Treatment is extremely important for the prognosis and early treatment is essential.

  • Treatment is often started at an intensive care unit that monitors the course of the disease


  • ACE inhibits captopril (Capoten®) first choice
    • The starting dose is 6,25 mg - 12,5 mg which is gradually increased to 12,5 -25mg every 4 to 8 hours if blood pressure dictates
    • Maximum doses are 300-450mg / day
    • The systolic blood pressure should decrease by approx. 20 mmHg per day, diastolic blood pressure reduction by 10 mmHg per day until normalization
    • One strives to reach the patient's baseline blood pressure within 3 days
    • Also, normotensive patients (with other symptoms of kidney crisis) should be treated, but then with lower doses, such as captopril 6,25-12,5mg / day
    • Increasing creatinine in blood samples is common due to the disease, but also as a side effect to ACE inhibitor
    • If cough or other side effects occur from ACE inhibitors, may Angiotensin blockers (AT-II inhibitors) be alternatives.

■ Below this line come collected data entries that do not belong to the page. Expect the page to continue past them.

(** * append_change_summary: a shallow embedding and its properties

    The script [append_change_summary.py] gathers the Git changes since a
    stored checkpoint, renders them as a Markdown entry, appends the entry to
    a note and records the new checkpoint.  This file embeds the script in
    Rocq, function by function and under the source's names, and proves the
    properties of the embedding.

    Modelling conventions.
    - A Python [str] is a list of Unicode code points ([pystr]).
    - A value decoded from JSON is a [pyval]; [None] is [PNone].
    - Code that can raise returns a [result]; the exception is kept.
    - The file system is a finite map from normalised paths to nodes; the
      Git executable, the environment variable, the clock and the home
      directory are read-only surroundings of one invocation ([Env]).
    - Built-in conversions whose behaviour is fixed by the Python runtime
      and not by the script (rendering of floats and containers, parsing of
      an integer out of a string, [strftime]) are fields of [Runtime].
    - The platform is POSIX.  [main] is embedded from the parsed arguments
      on; [argparse], directories, failing writes and the interpreter's
      limits (recursion depth, digits of an integer literal) are outside the
      model. *)

From Stdlib Require Import ZArith NArith List Ascii String DecimalString Bool Lia.
From stdpp Require Import base option list gmap.
Import ListNotations.

Local Open Scope N_scope.
Local Open Scope list_scope.

(** ** Python strings *)

Module PyStr.

Definition pystr := list N.

(** A source literal: the code points of an ASCII string. *)
Fixpoint lit (s : string) : pystr :=
  match s with
  | EmptyString => []
  | String a s' => N_of_ascii a :: lit s'
  end.

Definition LF : N := 10.
Definition CR : N := 13.
Definition TAB : N := 9.

(** [str.isspace] on one character: the code points CPython classifies as
    whitespace. *)
Definition isspace (c : N) : bool :=
  ((9 <=? c) && (c <=? 13)) || ((28 <=? c) && (c <=? 32))
  || (c =? 133) || (c =? 160) || (c =? 5760)
  || ((8192 <=? c) && (c <=? 8202))
  || (c =? 8232) || (c =? 8233) || (c =? 8239) || (c =? 8287) || (c =? 12288).

Definition is_empty {A} (l : list A) : bool :=
  match l with [] => true | _ => false end.

(** [s.lstrip()], [s.rstrip()], [s.strip()]. *)
Fixpoint lstrip (s : pystr) : pystr :=
  match s with
  | [] => []
  | c :: s' => if isspace c then lstrip s' else s
  end.

Fixpoint rstrip (s : pystr) : pystr :=
  match s with
  | [] => []
  | c :: s' =>
      let r := rstrip s' in
      if isspace c && is_empty r then [] else c :: r
  end.

Definition strip (s : pystr) : pystr := lstrip (rstrip s).

(** Line boundaries of [str.splitlines]. *)
Definition is_linebreak (c : N) : bool :=
  ((10 <=? c) && (c <=? 13)) || ((28 <=? c) && (c <=? 30))
  || (c =? 133) || (c =? 8232) || (c =? 8233).

(** [s.splitlines()]: [cur] is the current line, reversed. *)
Fixpoint splitlines_from (cur : pystr) (s : pystr) : list pystr :=
  match s with
  | [] => if is_empty cur then [] else [rev cur]
  | c :: s' =>
      if is_linebreak c then
        rev cur ::
          match s' with
          | d :: s'' =>
              if (c =? CR) && (d =? LF) then splitlines_from [] s''
              else splitlines_from [] s'
          | [] => splitlines_from [] s'
          end
      else splitlines_from (c :: cur) s'
  end.

Definition splitlines (s : pystr) : list pystr := splitlines_from [] s.

(** [s.split(sep)] for a one-character separator; never returns []. *)
Fixpoint split_on (sep : N) (s : pystr) : list pystr :=
  match s with
  | [] => [[]]
  | c :: s' =>
      match split_on sep s' with
      | [] => [[]]
      | p :: ps => if c =? sep then [] :: p :: ps else (c :: p) :: ps
      end
  end.

(** [s.startswith(p)] and [s.endswith(p)]. *)
Fixpoint startswith (p s : pystr) : bool :=
  match p, s with
  | [], _ => true
  | a :: p', b :: s' => (a =? b) && startswith p' s'
  | _ :: _, [] => false
  end.

Definition endswith (p s : pystr) : bool := startswith (rev p) (rev s).

(** [sep.join(parts)]. *)
Fixpoint join (sep : pystr) (parts : list pystr) : pystr :=
  match parts with
  | [] => []
  | [p] => p
  | p :: ps => p ++ sep ++ join sep ps
  end.

(** [l[:k]] for any integer [k]: a negative bound counts from the end. *)
Definition slice_to {A} (l : list A) (k : Z) : list A :=
  if (0 <=? k)%Z then take (Z.to_nat k) l
  else take (length l - Z.to_nat (- k)) l.

(** [str(n)] for an integer. *)
Definition str_of_Z (z : Z) : pystr := lit (NilZero.string_of_int (Z.to_int z)).

(** Python truthiness of a string and of a list. *)
Definition nonempty {A} (l : list A) : bool := negb (is_empty l).

End PyStr.
Import PyStr.


(** ** Exceptions and results *)

Inductive exn :=
| RuntimeError (msg : pystr)
| FileNotFoundError
| OSError (why : pystr)
| UnicodeDecodeError
| JSONDecodeError
| RecursionError
| AttributeError
| TypeError
| ValueError
| OverflowError.

Inductive result (A : Type) :=
| Ok (a : A)
| Raise (e : exn).
Arguments Ok {A} a.
Arguments Raise {A} e.

Definition bind {A B} (c : result A) (k : A -> result B) : result B :=
  match c with
  | Ok a => k a
  | Raise e => Raise e
  end.

Notation "'do' x <- c ; k" := (bind c (fun x => k))
  (at level 10, x name, c at level 100, k at level 200, only parsing).
Notation "'do' ' p <- c ; k" := (bind c (fun x => let p := x in k))
  (at level 10, p pattern, c at level 100, k at level 200, only parsing).

(** ** Python values as [json.loads] produces them *)

#[warnings="-register-all"]
Inductive pyval :=
| PNone
| PBool (b : bool)
| PInt (z : Z)
| PFloat (raw : pystr)
| PStr (s : pystr)
| PList (items : list pyval)
| PDict (items : list (pystr * pyval)).

(** Conversions that the Python runtime fixes. [float_truthy], [float_to_int]
    and [str_other] act on the text of a float literal or on a value that is
    neither a string, an integer nor a boolean. *)
Record datetime := { dt_year : N; dt_month : N; dt_day : N; dt_hour : N; dt_minute : N }.

Record Runtime := {
  float_truthy : pystr -> bool;
  float_to_int : pystr -> result Z;
  int_of_str : pystr -> result Z;
  str_other : pyval -> pystr;
  strftime_minutes : datetime -> pystr
}.

Module Json.

Definition eqb_pystr (a b : pystr) : bool := bool_decide (a = b).

(** [d[k] = v] on an insertion-ordered dict. *)
Fixpoint dict_set (d : list (pystr * pyval)) (k : pystr) (v : pyval) :=
  match d with
  | [] => [(k, v)]
  | (k', v') :: d' =>
      if eqb_pystr k' k then (k', v) :: d' else (k', v') :: dict_set d' k v
  end.

Fixpoint dict_lookup (d : list (pystr * pyval)) (k : pystr) : option pyval :=
  match d with
  | [] => None
  | (k', v') :: d' => if eqb_pystr k' k then Some v' else dict_lookup d' k
  end.

(** *** Decoder (the scanner of [json.decoder], strict mode) *)

Definition is_json_ws (c : N) : bool :=
  (c =? 32) || (c =? 9) || (c =? 10) || (c =? 13).

Fixpoint skip_ws (s : pystr) : pystr :=
  match s with
  | c :: s' => if is_json_ws c then skip_ws s' else s
  | [] => []
  end.

Definition hexval (c : N) : option N :=
  if (48 <=? c) && (c <=? 57) then Some (c - 48)
  else if (97 <=? c) && (c <=? 102) then Some (c - 87)
  else if (65 <=? c) && (c <=? 70) then Some (c - 55)
  else None.

Definition hex4 (s : pystr) : option (N * pystr) :=
  match s with
  | a :: b :: c :: d :: s' =>
      match hexval a, hexval b, hexval c, hexval d with
      | Some x, Some y, Some z, Some w => Some (x * 4096 + y * 256 + z * 16 + w, s')
      | _, _, _, _ => None
      end
  | _ => None
  end.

Similarly, due to lack of effect of ACE inhibits during 2 day

If a lack of treatment response can be attempted:


The prognosis is best when treatment begins early, but differs from person to person. Normalization of renal function in 10-40% of cases. Transient dialysis is required in approx. 50%. Approximately 20% need sustained dialysis / kidney transplantation.